2. The method as described in claim 1 wherein the combined surfaces of said solid insulating material and said additionally deposited conductive material are substantially coplanar and parallel with said substrate surface after said additionally deposited conductive material has been exposed.

3. The method as set forth in claim 1 wherein said fluid insulative material is a liquid.

4. The method according to claim 1 wherein said electrically conductive coating and additionally deposited conductive material are the same metal.

5. The method according to claim 1 wherein said electrically conductive coating and additionally deposited conductive material are different metals.

6. The method according to claim 1 wherein said insulative material is an organic resin applied to said substrate in a liquid form.
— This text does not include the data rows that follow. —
(* ===== verification/FakeHv.v ===== *)
(** The hypervisor double (crates/orch-fakes/src/hypervisor.rs): leased slots
    that run the grid world, forked children that freeze their parent,
    snapshots, captures and the slot-watch buffer.  Every call first asks the
    fault injector.  Postcard encodings of requests, configurations and input
    logs are parameters. *)
From stdpp Require Import pretty.
From S2P Require Import Prelude Types Rng Client HvTypes Fault Grid.
Local Open Scope string_scope.
Local Open Scope list_scope.

Definition DEFAULT_SLOTS_TOTAL : N := 8.
Definition FAKE_HYPERVISOR_VERSION : string := "fake-hypervisor/0.1".
Definition ICOUNT_PER_FRAME : N := 1000.
Definition VNS_PER_FRAME : N := 16666667.
Definition READY_PAYLOAD : list N := bytes_of_string "Ready".

Definition BUTTON_ATTACK_A : N := 1.
Definition BUTTON_ATTACK_B : N := 2.
Definition BUTTON_ATTACK_Y : N := 8.
Definition BUTTON_UP : N := 64.
Definition BUTTON_DOWN : N := 128.
Definition BUTTON_LEFT : N := 256.
Definition BUTTON_RIGHT : N := 512.
Definition GRID_REGION : string := "grid".
Definition GRID_LAYOUT_VERSION : N := 1.

Record PendingAction := mkPendingAction { pa_at_frame : FrameCount; pa_order : N; pa_action : GridAction }.
Lemma fork_all_run pid parent seeds : forall h, forking pid parent h ->
  (fh_next_slot_id h + N.of_nat (length seeds) <= u64_max)%N ->
  exists h' ls, mapM_st (fork_one parent pid) seeds h = (Ok ls, h') /\ forking pid parent h' /\
    le_slot_id <$> ls = (fun k => fh_next_slot_id h + N.of_nat k)%N <$> seq 0 (length seeds) /\
    (forall lease, lease ∈ ls -> fh_slots h' !! le_slot_id lease = Some (clone_as_child lease pid parent)) /\
    (forall j s, fh_slots h !! j = Some s -> fh_slots h' !! j = Some s) /\
    leases h' = list_to_set ls ∪ leases h /\ rest_eq h h'.
Proof.
  induction seeds as [|seed seeds IH]; intros h Hf Hn; cbn [mapM_st].
  - exists h, []. split_and!; [done..| |done|set_solver|done]. by intros l ?%not_elem_of_nil.
  - cbn in Hn. destruct (fork_one_run pid parent seed h Hf) as (h1 & lease & E & Hf1 & El & En & Es & Epl); [lia|].
    rewrite st_bind_run, E. destruct (IH h1 Hf1) as (h2 & ls & E2 & Hf2 & El2 & Hch & Hold & Els & Epl2); [lia|].
    rewrite st_bind_run, E2. exists h2, (lease :: ls). split; [done|]. split; [done|]. split_and!.
    + cbn. rewrite El, El2, En. f_equal; [lia|]. rewrite <- (fmap_S_seq 0), <- list_fmap_compose. apply list_fmap_ext. cbn. lia.
    + intros l [->|Hl]%elem_of_cons; [|by apply Hch]. apply Hold. by rewrite Es, El, lookup_insert_eq.
    + intros j s Hj. apply Hold. rewrite Es, lookup_insert_ne; [done|]. apply (fk_pool _ _ _ Hf) in Hj as []. lia.
    + rewrite Els. erewrite (leases_add h h1); [|by eapply forking_free|exact Es]. cbn. set_solver.
    + by etrans.
Qed.
(** ** Witnesses *)

Definition sample_capture : CaptureSpec := mkCaptureSpec [mkExtractRange GRID_REGION GRID_LAYOUT_VERSION 0 5] true.
Definition sample_driver : DriverConfig := mkDriverConfig 42 sample_capture None.
(** The sample worker after a snapshot of its root, which is destroyed. *)
Definition sample_snapshot : SnapshotRef :=
  match (@take_snapshot _ toy_hypervisor (mkTakeSnapshotRequest sample_lease true None) sample_worker1).1 with
  | Ok t => tr_snapshot t
  | _ => []
  end.
Definition sample_root : FakeHypervisor :=
  (@destroy_vm _ toy_hypervisor sample_lease
     (@take_snapshot _ toy_hypervisor (mkTakeSnapshotRequest sample_lease true None) sample_worker1).2).2.
Definition sample_world : World :=
  mkWorld sample_root (view_seed (mkGetWorkerInfoResponse "w" 4 4 fake_determinism_class "v") [] 0) 0 ∅ 0.
Definition sample_burst (buttons frames : N) : ProvenancedBurst :=
  mkProvenancedBurst (mkBurst 1 [] (Pad (mkPadBurst [mkPadSegment buttons frames] "grid")))
    (mkProvenance GenMacro 0 "s" [] None None None None).
Definition sample_batch : task World (N * res ClientError JobResult) (list (N * res ClientError JobResult)) :=
  @run_batch World toy_blake3 (@world_hypervisor toy_blake3 toy_encoding) world_runtime world_pool "cancelled" sample_driver 5 0 sample_snapshot None
    [sample_burst BUTTON_RIGHT 2; sample_burst BUTTON_DOWN 3].
Definition sample_job : JobSpec := mkJobSpec 0 0 sample_snapshot None (sample_burst BUTTON_RIGHT 2).
(* ===== verification/Pipeline.v ===== *)
(** The execute pipeline (crates/orch-sched/src/pipeline.rs, gauges in
    crates/orch-sched/src/metrics.rs): bounded queues between the selecting,
    the executing and the committing stage, the limit on batches in flight
    and the reorder buffer of the deterministic mode.

    Producers, the executor, the batch tasks and the consumer run
    concurrently.  A step of the model is one use of a channel, of the
    semaphore or of a gauge together with the await that follows it;
    [papply] says what each step does and when it can happen.  What the
    execution of a batch returns is an argument of the step that ends it. *)
From stdpp Require Import gmultiset.
From S2P Require Import Prelude Types Client HvTypes SynthTypes WorkerDriver.
Local Open Scope string_scope.
Local Open Scope list_scope.

Record Batch := mkBatch {
  ba_seq : N;
  ba_parent : NodeId;
  ba_parent_snapshot : SnapshotRef;
  ba_required_class : option DeterminismClass;
  ba_bursts : list ProvenancedBurst
}.

Inductive JobOutcome :=
| Completed (result : JobResult)
| Abandoned (job_idx : N) (reason : string).

Record BatchResult := mkBatchResult { br_seq : N; br_parent : NodeId; br_jobs : list JobOutcome }.
(* ===== verification/NodeTableWf.v ===== *)
(** The invariant of the node table of the in-memory snapshot store, for any
    sequence of calls and any injected faults: rows sit under their own id,
    every parent exists and is older, depths grow by one, and the child index
    is exactly the inverse of the parent links.  From it: paths to the root,
    exact subtree pruning, atomic updates and idempotent creation. *)
From S2P Require Import Prelude Float64 Types Client Fault Mirror Frontier Rng StoreTypes NodeTable.
Local Open Scope list_scope.

Lemma filter_everything {A} (P : A -> Prop) `{!forall x, Decision (P x)} (l : list A) : (forall x, P x) -> filter P l = l.
Proof. intros HP. induction l as [|x l IH]; [done|]. rewrite filter_cons, decide_True by done. by rewrite IH. Qed.

Definition parent_of (n : StoredNode) : option NodeId := nm_parent_node_id (sn_meta n).
Definition created (n : StoredNode) : N := nm_created_at (sn_meta n).

(** [c] is a child of [p]. *)
Definition child_of (e : ExperimentStore) (p c : NodeId) : Prop :=
  exists n, es_nodes e !! c = Some n /\ parent_of n = Some p.

Record exp_wf (name : string) (clock : N) (e : ExperimentStore) : Prop := {
  ew_id id n : es_nodes e !! id = Some n -> nm_node_id (sn_meta n) = id /\ nm_experiment_id (sn_meta n) = name;
  ew_root id n : es_nodes e !! id = Some n -> parent_of n = None <-> id = ROOT;
  ew_parent id n p : es_nodes e !! id = Some n -> parent_of n = Some p ->
    exists q, es_nodes e !! p = Some q /\ nm_depth (sn_meta n) = (nm_depth (sn_meta q) + 1)%N /\ (created q < created n)%N;
  ew_times id n : es_nodes e !! id = Some n -> (0 < created n <= nm_updated_at (sn_meta n) /\ nm_updated_at (sn_meta n) <= clock)%N;
  ew_created a b n m : es_nodes e !! a = Some n -> es_nodes e !! b = Some m -> created n = created m -> a = b;
  ew_children id : match es_children e !! id with
                   | Some cs => is_Some (es_nodes e !! id) /\ StronglySorted N.lt cs /\ forall c, c ∈ cs <-> child_of e id c
                   | None => es_nodes e !! id = None
                   end
}.

Definition store_wf (s : SnapshotStore) : Prop := map_Forall (fun name e => exp_wf name (ss_logical_clock s) e) (ss_experiments s).

(** ** Faults do not touch the rows *)

Definition same_rows (s s' : SnapshotStore) : Prop :=
  ss_experiments s' = ss_experiments s /\ ss_logical_clock s' = ss_logical_clock s.

Section Frame.
Context `{B3 : Blake3, ENC : StoreEncoding}.

Lemma draw_fault_rows op identity n s : same_rows s (draw_fault op identity n s).2.
Proof. unfold draw_fault. by destruct (fault_decide _ _ _) as [[d|e|] i]. Qed.

Lemma draw_fault_bind {A} op identity n (k : FaultDecision -> st SnapshotStore ClientError A) s r s' :
  (draw_fault op identity n ≫= k) s = (r, s') ->
  (exists d s1, same_rows s s1 /\ draw_fault op identity n s = (Ok d, s1) /\ k d s1 = (r, s')) \/
  (same_rows s s' /\ (r = Panic \/ exists d e, r = Err e /\ client_error (fd_terminal d) = Some e)).
Proof.
  pose proof (draw_fault_rows op identity n s) as Hs. unfold draw_fault in *. rewrite st_bind_run.
  destruct (fault_decide _ _ _) as [[d|e|] i]; cbn in *; [destruct (client_error _) as [e|] eqn:E|..]; cbn; intros H; simplify_eq; eauto 10.
Qed.
End Frame.

(** ** Creation *)

Lemma exp_wf_later name t t' e : exp_wf name t e -> (t <= t')%N -> exp_wf name t' e.
Proof. intros [H1 H2 H3 H4 H5 H6] Ht. split; [done..| |done|done]. intros id n Hn. specialize (H4 id n Hn). lia. Qed.

Lemma exp_wf_default name t : exp_wf name t ExperimentStore_default.
Proof. split; cbn; intros *; rewrite ?lookup_empty; try done. Qed.

Lemma StronglySorted_sort_fresh (l : list N) x : StronglySorted N.lt l -> x ∉ l -> StronglySorted N.lt (sort_ids (l ++ [x])).
Proof.
  intros Hl Hx. apply StronglySorted_lt_of_le; [apply sort_ids_sorted|]. rewrite sort_ids_perm.
  apply NoDup_app. split; [|split; [set_solver|apply NoDup_singleton]].
  clear Hx. induction Hl as [|y l Hl IH Hy]; constructor; [|done]. intros Hin. rewrite Forall_forall in Hy. specialize (Hy y Hin). lia.
Qed.
(* ===== verification/RunLoop.v ===== *)
(** The experiment's run (crates/orch-server/src/experiment.rs, run,
    run_phases, run_loop, handle_control, drain_inflight, publish_status):
    replay of the log, then selecting and committing until a budget, a goal,
    a stop or a failure ends it, and the final checkpoint.

    [ru_control] is the tape of control messages: one entry per look at the
    channel, [None] when it was empty then; past the end every sender is
    gone.  [ru_status] is the last snapshot published. *)
From S2P Require Import Prelude Float64 Types Reasons Tree Frontier Mirror Commit Plateau Client Retry Rng Policy Softmax Ucb Staged Checkpoint Runner Durable.
From S2P Require Import HvTypes SynthTypes WorkerDriver Pipeline StoreTypes NodeAttrs SynthDriver ScorerTypes Compile Events Bringup CommitStage ReplayStage.
From stdpp Require Import pretty.
Local Open Scope string_scope.
Local Open Scope list_scope.

Inductive Control := CtlPause | CtlResume | CtlStop.

Record StatusSnapshot := mkStatusSnapshot {
  st_state : ExperimentState;
  st_expansions : N;
  st_nodes : N;
  st_best_score : option f64;
  st_best_node : option NodeId;
  st_batch_seq : N;
  st_checkpointed_batch_seq : N;
  st_escalation_level : N;
  st_expansions_since_improvement : N;
  st_frontier_size : N;
  st_children_discarded_dup : N;
  st_children_discarded_regression : N;
  st_guest_instructions_used : N;
  st_goal_nodes : list NodeId;
  st_failure_reason : option string
}.
Definition StatusSnapshot_initial : StatusSnapshot := mkStatusSnapshot Checkpoint.Pending 0 0 None None 0 0 0 0 0 0 0 0 [] None.

Record RunOutcome := mkRunOutcome {
  ro_state : ExperimentState;
  ro_expansions : N;
  ro_nodes : N;
  ro_best_score : option f64;
  ro_goal_nodes : list NodeId;
  ro_failure_reason : option string
}.

Record Runner (W CP : Type) := mkRunner {
  ru_stage : Stage W CP;
  ru_inflight : gmap N ExpansionIntent;
  ru_failure_reason : option string;
  ru_control : list (option Control);
  ru_status : StatusSnapshot
}.
Arguments mkRunner {W CP}.
Arguments ru_stage {W CP}.
Arguments ru_inflight {W CP}.
Arguments ru_failure_reason {W CP}.
Arguments ru_control {W CP}.
Arguments ru_status {W CP}.

Definition FrontierError_fmt (e : FrontierError) : string :=
  match e with
  | DuplicateEntry id => "node " +:+ id_debug id +:+ " already in frontier"
  | Missing id => "node " +:+ id_debug id +:+ " not in frontier"
  | UnknownNode id => "node " +:+ id_debug id +:+ " not in tree"
  end.

Global Instance OnGoal_eq_dec : EqDecision OnGoal.
Proof. solve_decision. Defined.

(** ** Loops that may not end

    A loop with fuel returns [None] when it runs out. *)
Definition fbind {S E A B} (m : st S E (option A)) (k : A -> st S E (option B)) : st S E (option B) :=
  r ← m; match r with Some a => k a | None => mret None end.

Section RunLoop.
Context {W CP : Type} `{MS : MetadataStore W, RT : Runtime W, SA : ScorerArchive W, CR : CrashPolicy CP}.
Context `{PC : Postcard CheckpointV1, PI : Postcard ExpansionIntent, PA : Postcard OrchNodeAttrsV1}.
Context `{NS : NodeStore W, SC : Scorer W, SY : InputSynth W, BP : BatchPipeline W}.
Context `{SB : SortByStart, HD : F64Display, HB : Blake3, HC : ChaCha12, HL : Libm}.
Implicit Types u : Runner W CP.

Definition PolicyError_fmt (e : PolicyError) : string :=
  match e with
  | PolicyFrontier error => FrontierError_fmt error
  | EmptyCandidateSet => "policy candidate set is empty"
  | InvalidConfig field => "invalid policy config " +:+ field
  | InvalidWeight field value => "invalid policy weight " +:+ field +:+ "=" +:+ f64_display value
  | NonFiniteValue field value => "non-finite policy value " +:+ field +:+ "=" +:+ f64_display value
  end.

Definition set_stage (x : Stage W CP) u : Runner W CP :=
  mkRunner x (ru_inflight u) (ru_failure_reason u) (ru_control u) (ru_status u).
Definition set_inflight (m : gmap N ExpansionIntent) u : Runner W CP :=
  mkRunner (ru_stage u) m (ru_failure_reason u) (ru_control u) (ru_status u).
Definition set_failure_reason (reason : string) u : Runner W CP :=
  mkRunner (ru_stage u) (ru_inflight u) (Some reason) (ru_control u) (ru_status u).
Definition set_control (tape : list (option Control)) u : Runner W CP :=
  mkRunner (ru_stage u) (ru_inflight u) (ru_failure_reason u) tape (ru_status u).

Definition on_stage {A} (m : st (Stage W CP) ClientError A) : st (Runner W CP) ClientError A :=
  zoom ru_stage set_stage (fun e => e) m.
Definition on_runner {A} (m : st (Run W CP) ClientError A) : st (Runner W CP) ClientError A := on_stage (on_run m).
Definition run_of u : Run W CP := xs_run (ru_stage u).
Definition status_of u : ExperimentState := pg_status (rn_progress (run_of u)).
Definition set_status (status : ExperimentState) : st (Runner W CP) ClientError unit :=
  on_stage (mod_progress (pg_set_status status)).
Definition end_with (status : ExperimentState) (reason : string) : st (Runner W CP) ClientError unit :=
  _ ← set_status status; modify (set_failure_reason reason).

Definition snapshot_of u : StatusSnapshot :=
  let x := ru_stage u in
  let p := rn_progress (run_of u) in
  let s := rn_search (run_of u) in
  mkStatusSnapshot (pg_status p) (ss_expansions s) (N.of_nat (len (cs_tree (ss_commit_state s)))) (pg_best_score p) (xs_best_node x)
    (ss_batch_seq s) (du_checkpointed_batch_seq (rn_durable (run_of u))) (level_get (el_level (ss_ladder s)))
    (d_observations_since_improvement (pg_stall p)) (N.of_nat (Frontier_len (cs_frontier (ss_commit_state s))))
    (xs_discarded_dup x) (xs_discarded_regression x) (ss_guest_instructions_used s) (pg_goal_nodes p) (ru_failure_reason u).
Definition publish_status : st (Runner W CP) ClientError unit :=
  modify (fun u => mkRunner (ru_stage u) (ru_inflight u) (ru_failure_reason u) (ru_control u) (snapshot_of u)).

(** ** Committing what is in flight *)

Definition commit_next (done : BatchResult) : st (Runner W CP) ClientError (option NodeId) :=
  u ← get_st;
  intent ← lift_res (ok_or (ru_inflight u !! br_seq done) (mkClientError Internal "completed unknown batch"));
  _ ← modify (set_inflight (delete (br_seq done) (ru_inflight u)));
  on_stage (commit_completed done intent).

(** [while !inflight.is_empty()]: [n] is the number of batches in flight. *)
Fixpoint drain_loop (n : nat) : st (Runner W CP) ClientError unit :=
  match n with
  | O => mret tt
  | S n =>
    done ← on_runner (on_world next_completed);
    match done with
    | None => mret tt
    | Some done => _ ← commit_next done; drain_loop n
    end
  end.
Definition drain_inflight : st (Runner W CP) ClientError unit :=
  u ← get_st; drain_loop (size (ru_inflight u)).

(** ** Control messages *)

(** [handle_control] reads what has arrived; [parked] waits for a message.
    They return [false] when the run must end. *)
Fixpoint handle_messages (tape : list (option Control)) : st (Runner W CP) ClientError bool :=
  match tape with
  | [] => _ ← modify (set_control []); mret true
  | None :: tape => _ ← modify (set_control tape); mret true
  | Some CtlResume :: tape => handle_messages tape
  | Some CtlStop :: tape =>
    _ ← modify (set_control tape);
    _ ← drain_inflight;
    _ ← set_status Checkpoint.Stopped;
    mret false
  | Some CtlPause :: tape =>
    _ ← modify (set_control tape);
    _ ← drain_inflight;
    _ ← set_status Checkpoint.Paused;
    _ ← on_runner checkpoint;
    _ ← publish_status;
    parked tape
  end
with parked (tape : list (option Control)) : st (Runner W CP) ClientError bool :=
  match tape with
  | [] => _ ← modify (set_control []); _ ← set_status Checkpoint.Stopped; mret false
  | None :: tape | Some CtlPause :: tape => parked tape
  | Some CtlResume :: tape => _ ← set_status Checkpoint.Running; _ ← publish_status; handle_messages tape
  | Some CtlStop :: tape => _ ← modify (set_control tape); _ ← set_status Checkpoint.Stopped; mret false
  end.
Definition handle_control : st (Runner W CP) ClientError bool := u ← get_st; handle_messages (ru_control u).

(** The wait of a run that was resumed paused. *)
Fixpoint park_resumed (tape : list (option Control)) : st (Runner W CP) ClientError bool :=
  match tape with
  | [] => _ ← modify (set_control []); _ ← set_status Checkpoint.Stopped; mret false
  | None :: tape | Some CtlPause :: tape => park_resumed tape
  | Some CtlResume :: tape =>
    _ ← modify (set_control tape); _ ← set_status Checkpoint.Running; _ ← publish_status; mret true
  | Some CtlStop :: tape => _ ← modify (set_control tape); _ ← set_status Checkpoint.Stopped; mret false
  end.

(** ** Selecting *)

Definition select_intent : st (Runner W CP) ClientError (option ExpansionIntent) :=
  on_stage (zoom (fun x => rn_search (xs_run x)) (fun s x => set_run (set_search s (xs_run x)) x)
    (fun '(SelectionFailed e) => mkClientError Internal ("selection failed: " +:+ PolicyError_fmt e)) build_intent).

Definition max_inflight_of u : nat := N.to_nat (N.max (max_inflight_batches (scheduling (config_of (ru_stage u)))) 1).

Definition dispatch_next (intent : ExpansionIntent) : st (Runner W CP) ClientError unit :=
  u ← get_st;
  inflight ← on_stage (dispatch_intent (ru_inflight u) intent);
  modify (set_inflight inflight).

(** [while inflight.len() < max_inflight]. *)
Fixpoint fill (fuel : nat) : st (Runner W CP) ClientError (option unit) :=
  u ← get_st;
  if (size (ru_inflight u) <? max_inflight_of u)%nat then
    if bool_decide (Frontier_len (cs_frontier (commit_of (ru_stage u))) = 0) then mret (Some tt)
    else
      intent ← select_intent;
      match intent with
      | None => mret (Some tt)
      | Some intent =>
        match fuel with
        | O => mret None
        | S fuel => _ ← dispatch_next intent; fill fuel
        end
      end
  else mret (Some tt).

(** ** The loop *)

(** After a commit; [true] when the run ends. *)
Definition after_commit (goal : option NodeId) (drain : bool) : st (Runner W CP) ClientError bool :=
  _ ← publish_status;
  _ ← on_runner (crash_check AfterCommitBeforeCheckpoint);
  match goal with
  | Some _ =>
    _ ← on_runner checkpoint;
    u ← get_st;
    if decide (on_goal (config_of (ru_stage u)) = StopOnGoal) then
      _ ← (if drain then drain_inflight else mret tt);
      _ ← set_status GoalReached;
      mret true
    else mret false
  | None => _ ← on_runner maybe_checkpoint; mret false
  end.

(** One turn of the loop; [Some true] when the run ends. *)
Definition run_turn : st (Runner W CP) ClientError (option bool) :=
  go ← handle_control;
  if negb go then mret (Some true)
  else
    u ← get_st;
    match budget_exhausted (rn_search (run_of u)) (now (rn_world (run_of u)) - pg_started_at (rn_progress (run_of u))) with
    | Some reason => _ ← drain_inflight; _ ← end_with BudgetExhausted reason; mret (Some true)
    | None =>
      fbind (fill (max_inflight_of u)) (fun _ =>
      u ← get_st;
      if bool_decide (ru_inflight u = ∅) then _ ← end_with BudgetExhausted REASON_FRONTIER_EXHAUSTED; mret (Some true)
      else
        done ← on_runner (on_world next_completed);
        match done with
        | None => mret (Some true)
        | Some done => goal ← commit_next done; ended ← after_commit goal true; mret (Some ended)
        end)
    end.

Fixpoint run_loop (fuel : nat) : st (Runner W CP) ClientError (option unit) :=
  match fuel with
  | O => mret None
  | S fuel => fbind run_turn (fun ended => if ended : bool then mret (Some tt) else run_loop fuel)
  end.

(** ** Replay of the log *)

Definition pop_replay (d : DurableState) : DurableState :=
  mkDurableState (du_ckpt_generation d) (du_checkpointed_batch_seq d) (du_wal_floor d) (du_commits_since_checkpoint d)
    (du_last_checkpoint_at d) (tail (du_replay_queue d)).

(** One logged intent; [true] when the run ends. *)
Definition replay_turn (intent : ExpansionIntent) : st (Runner W CP) ClientError bool :=
  go ← handle_control;
  if negb go then mret true
  else
    _ ← on_stage (dispatch_replay intent);
    done ← on_runner (on_world next_completed);
    done ← lift_res (ok_or done (mkClientError Internal "pipeline ended during replay"));
    goal ← on_stage (commit_replayed done intent);
    after_commit goal false.

(** [while let Some(intent) = self.replay_queue.pop_front()]. *)
Fixpoint replay_phase (queue : list ExpansionIntent) : st (Runner W CP) ClientError bool :=
  match queue with
  | [] => mret false
  | intent :: queue =>
    _ ← on_runner (modify (fun r => set_durable (pop_replay (rn_durable r)) r));
    ended ← replay_turn intent;
    if ended : bool then mret true else replay_phase queue
  end.

Definition run_phases (fuel : nat) : st (Runner W CP) ClientError (option unit) :=
  u ← get_st;
  go ← (if decide (status_of u = Checkpoint.Paused) then _ ← publish_status; park_resumed (ru_control u) else mret true);
  if negb go then mret (Some tt)
  else
    u ← get_st;
    ended ← replay_phase (du_replay_queue (rn_durable (run_of u)));
    if ended : bool then mret (Some tt) else run_loop fuel.

Definition fail_run (error : ClientError) : st (Runner W CP) ClientError unit :=
  end_with FailedState (cataloged_failed_reason (ce_message error)).

(** The checkpoint a run ends with, unless it has lost the experiment. *)
Definition final_checkpoint : st (Runner W CP) ClientError unit := fun u =>
  let ownership_lost := match ru_failure_reason u with Some reason => starts_with REASON_CAS_OWNERSHIP_LOST reason | None => false end in
  if ownership_lost then (Ok tt, u)
  else
    match on_runner checkpoint u with
    | (Err error, u') => match ru_failure_reason u' with None => fail_run error u' | Some _ => (Ok tt, u') end
    | (r, u') => (r, u')
    end.

Definition outcome_of u : RunOutcome :=
  let p := rn_progress (run_of u) in
  mkRunOutcome (pg_status p) (ss_expansions (rn_search (run_of u))) (N.of_nat (len (cs_tree (commit_of (ru_stage u)))))
    (pg_best_score p) (pg_goal_nodes p) (ru_failure_reason u).

Definition conclude : st (Runner W CP) ClientError (option RunOutcome) :=
  _ ← final_checkpoint;
  _ ← publish_status;
  u ← get_st;
  mret (Some (outcome_of u)).

Definition run (fuel : nat) : st (Runner W CP) ClientError (option RunOutcome) := fun u =>
  match run_phases fuel u with
  | (Ok None, u') => (Ok None, u')
  | (Ok (Some _), u') => conclude u'
  | (Err error, u') =>
    if starts_with CRASHED_MARKER (ce_message error) then (Err error, u')
    else (_ ← fail_run error; conclude) u'
  | (Panic, u') => (Panic, u')
  end.
End RunLoop.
7. The method according to claim 1 wherein said insulative material is an organic resin applied to said substrate in a powdered form.

8. The method according to claim 1 wherein said insulative material is powdered glass.

9. The method according to claim 1 wherein said substrate is an electrically insulative substance.

10. The method according to claim 1 wherein said substrate is an electrically conductive substance.

11. The method according to claim 1 wherein said substrate has both electrically conductive and insulative portions.